WORK ORDER:
Word for word, print the entries that follow.
(RAW DATA Opens)
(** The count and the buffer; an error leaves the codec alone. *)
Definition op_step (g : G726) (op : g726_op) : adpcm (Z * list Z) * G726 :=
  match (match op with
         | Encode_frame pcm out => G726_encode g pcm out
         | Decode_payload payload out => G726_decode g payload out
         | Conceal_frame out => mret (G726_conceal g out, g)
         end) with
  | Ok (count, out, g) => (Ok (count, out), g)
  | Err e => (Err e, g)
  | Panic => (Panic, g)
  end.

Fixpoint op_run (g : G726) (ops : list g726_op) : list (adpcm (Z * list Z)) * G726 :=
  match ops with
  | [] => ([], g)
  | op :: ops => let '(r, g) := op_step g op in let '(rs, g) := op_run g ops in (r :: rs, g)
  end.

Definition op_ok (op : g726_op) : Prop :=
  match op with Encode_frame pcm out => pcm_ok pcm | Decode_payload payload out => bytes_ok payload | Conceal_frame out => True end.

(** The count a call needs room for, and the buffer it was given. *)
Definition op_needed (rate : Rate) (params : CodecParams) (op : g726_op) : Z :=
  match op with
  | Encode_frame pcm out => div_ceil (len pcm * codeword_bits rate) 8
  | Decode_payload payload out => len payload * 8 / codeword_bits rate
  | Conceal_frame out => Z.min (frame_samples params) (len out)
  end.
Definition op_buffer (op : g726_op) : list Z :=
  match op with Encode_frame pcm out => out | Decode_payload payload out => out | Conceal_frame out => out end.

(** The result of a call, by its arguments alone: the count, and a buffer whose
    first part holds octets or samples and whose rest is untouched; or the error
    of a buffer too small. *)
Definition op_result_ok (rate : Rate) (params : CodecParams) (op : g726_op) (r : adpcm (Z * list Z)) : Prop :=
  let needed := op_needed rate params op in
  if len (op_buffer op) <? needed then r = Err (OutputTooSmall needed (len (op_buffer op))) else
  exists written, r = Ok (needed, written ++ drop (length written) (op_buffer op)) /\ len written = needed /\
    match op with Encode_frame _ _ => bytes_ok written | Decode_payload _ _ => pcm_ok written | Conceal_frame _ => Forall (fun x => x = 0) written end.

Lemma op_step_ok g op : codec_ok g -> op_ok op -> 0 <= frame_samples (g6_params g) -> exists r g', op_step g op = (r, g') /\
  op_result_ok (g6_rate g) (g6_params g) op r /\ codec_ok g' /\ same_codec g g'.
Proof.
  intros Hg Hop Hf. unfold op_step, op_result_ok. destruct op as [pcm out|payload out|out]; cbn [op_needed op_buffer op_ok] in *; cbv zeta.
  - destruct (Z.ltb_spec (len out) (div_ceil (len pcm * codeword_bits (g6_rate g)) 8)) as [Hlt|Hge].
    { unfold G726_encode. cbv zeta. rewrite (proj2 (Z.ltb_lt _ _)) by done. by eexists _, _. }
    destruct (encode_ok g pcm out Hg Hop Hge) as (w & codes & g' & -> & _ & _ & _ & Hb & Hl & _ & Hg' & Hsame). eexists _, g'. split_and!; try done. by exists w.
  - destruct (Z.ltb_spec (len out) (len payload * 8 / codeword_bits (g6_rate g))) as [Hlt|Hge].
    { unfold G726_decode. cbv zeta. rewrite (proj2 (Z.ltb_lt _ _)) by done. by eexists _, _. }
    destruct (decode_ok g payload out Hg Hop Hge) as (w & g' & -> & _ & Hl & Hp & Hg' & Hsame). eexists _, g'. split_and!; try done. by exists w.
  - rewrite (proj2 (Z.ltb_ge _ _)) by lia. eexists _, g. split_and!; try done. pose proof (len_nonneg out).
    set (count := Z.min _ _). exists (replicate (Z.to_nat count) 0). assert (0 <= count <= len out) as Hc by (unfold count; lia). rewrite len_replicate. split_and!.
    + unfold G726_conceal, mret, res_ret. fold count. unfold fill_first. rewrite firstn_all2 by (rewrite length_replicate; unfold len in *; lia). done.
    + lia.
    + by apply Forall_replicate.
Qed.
(RAW DATA Closes)
ANSWER BOX:
(** The count and the buffer; an error leaves the codec alone. *)
Definition op_step (g : G726) (op : g726_op) : adpcm (Z * list Z) * G726 :=
  match (match op with
         | Encode_frame pcm out => G726_encode g pcm out
         | Decode_payload payload out => G726_decode g payload out
         | Conceal_frame out => mret (G726_conceal g out, g)
         end) with
  | Ok (count, out, g) => (Ok (count, out), g)
  | Err e => (Err e, g)
  | Panic => (Panic, g)
  end.

Fixpoint op_run (g : G726) (ops : list g726_op) : list (adpcm (Z * list Z)) * G726 :=
  match ops with
  | [] => ([], g)
  | op :: ops => let '(r, g) := op_step g op in let '(rs, g) := op_run g ops in (r :: rs, g)
  end.

Definition op_ok (op : g726_op) : Prop :=
  match op with Encode_frame pcm out => pcm_ok pcm | Decode_payload payload out => bytes_ok payload | Conceal_frame out => True end.

(** The count a call needs room for, and the buffer it was given. *)
Definition op_needed (rate : Rate) (params : CodecParams) (op : g726_op) : Z :=
  match op with
  | Encode_frame pcm out => div_ceil (len pcm * codeword_bits rate) 8
  | Decode_payload payload out => len payload * 8 / codeword_bits rate
  | Conceal_frame out => Z.min (frame_samples params) (len out)
  end.
Definition op_buffer (op : g726_op) : list Z :=
  match op with Encode_frame pcm out => out | Decode_payload payload out => out | Conceal_frame out => out end.

(** The result of a call, by its arguments alone: the count, and a buffer whose
    first part holds octets or samples and whose rest is untouched; or the error
    of a buffer too small. *)
Definition op_result_ok (rate : Rate) (params : CodecParams) (op : g726_op) (r : adpcm (Z * list Z)) : Prop :=
  let needed := op_needed rate params op in
  if len (op_buffer op) <? needed then r = Err (OutputTooSmall needed (len (op_buffer op))) else
  exists written, r = Ok (needed, written ++ drop (length written) (op_buffer op)) /\ len written = needed /\
    match op with Encode_frame _ _ => bytes_ok written | Decode_payload _ _ => pcm_ok written | Conceal_frame _ => Forall (fun x => x = 0) written end.

Lemma op_step_ok g op : codec_ok g -> op_ok op -> 0 <= frame_samples (g6_params g) -> exists r g', op_step g op = (r, g') /\
  op_result_ok (g6_rate g) (g6_params g) op r /\ codec_ok g' /\ same_codec g g'.
Proof.
  intros Hg Hop Hf. unfold op_step, op_result_ok. destruct op as [pcm out|payload out|out]; cbn [op_needed op_buffer op_ok] in *; cbv zeta.
  - destruct (Z.ltb_spec (len out) (div_ceil (len pcm * codeword_bits (g6_rate g)) 8)) as [Hlt|Hge].
    { unfold G726_encode. cbv zeta. rewrite (proj2 (Z.ltb_lt _ _)) by done. by eexists _, _. }
    destruct (encode_ok g pcm out Hg Hop Hge) as (w & codes & g' & -> & _ & _ & _ & Hb & Hl & _ & Hg' & Hsame). eexists _, g'. split_and!; try done. by exists w.
  - destruct (Z.ltb_spec (len out) (len payload * 8 / codeword_bits (g6_rate g))) as [Hlt|Hge].
    { unfold G726_decode. cbv zeta. rewrite (proj2 (Z.ltb_lt _ _)) by done. by eexists _, _. }
    destruct (decode_ok g payload out Hg Hop Hge) as (w & g' & -> & _ & Hl & Hp & Hg' & Hsame). eexists _, g'. split_and!; try done. by exists w.
  - rewrite (proj2 (Z.ltb_ge _ _)) by lia. eexists _, g. split_and!; try done. pose proof (len_nonneg out).
    set (count := Z.min _ _). exists (replicate (Z.to_nat count) 0). assert (0 <= count <= len out) as Hc by (unfold count; lia). rewrite len_replicate. split_and!.
    + unfold G726_conceal, mret, res_ret. fold count. unfold fill_first. rewrite firstn_all2 by (rewrite length_replicate; unfold len in *; lia). done.
    + lia.
    + by apply Forall_replicate.
Qed.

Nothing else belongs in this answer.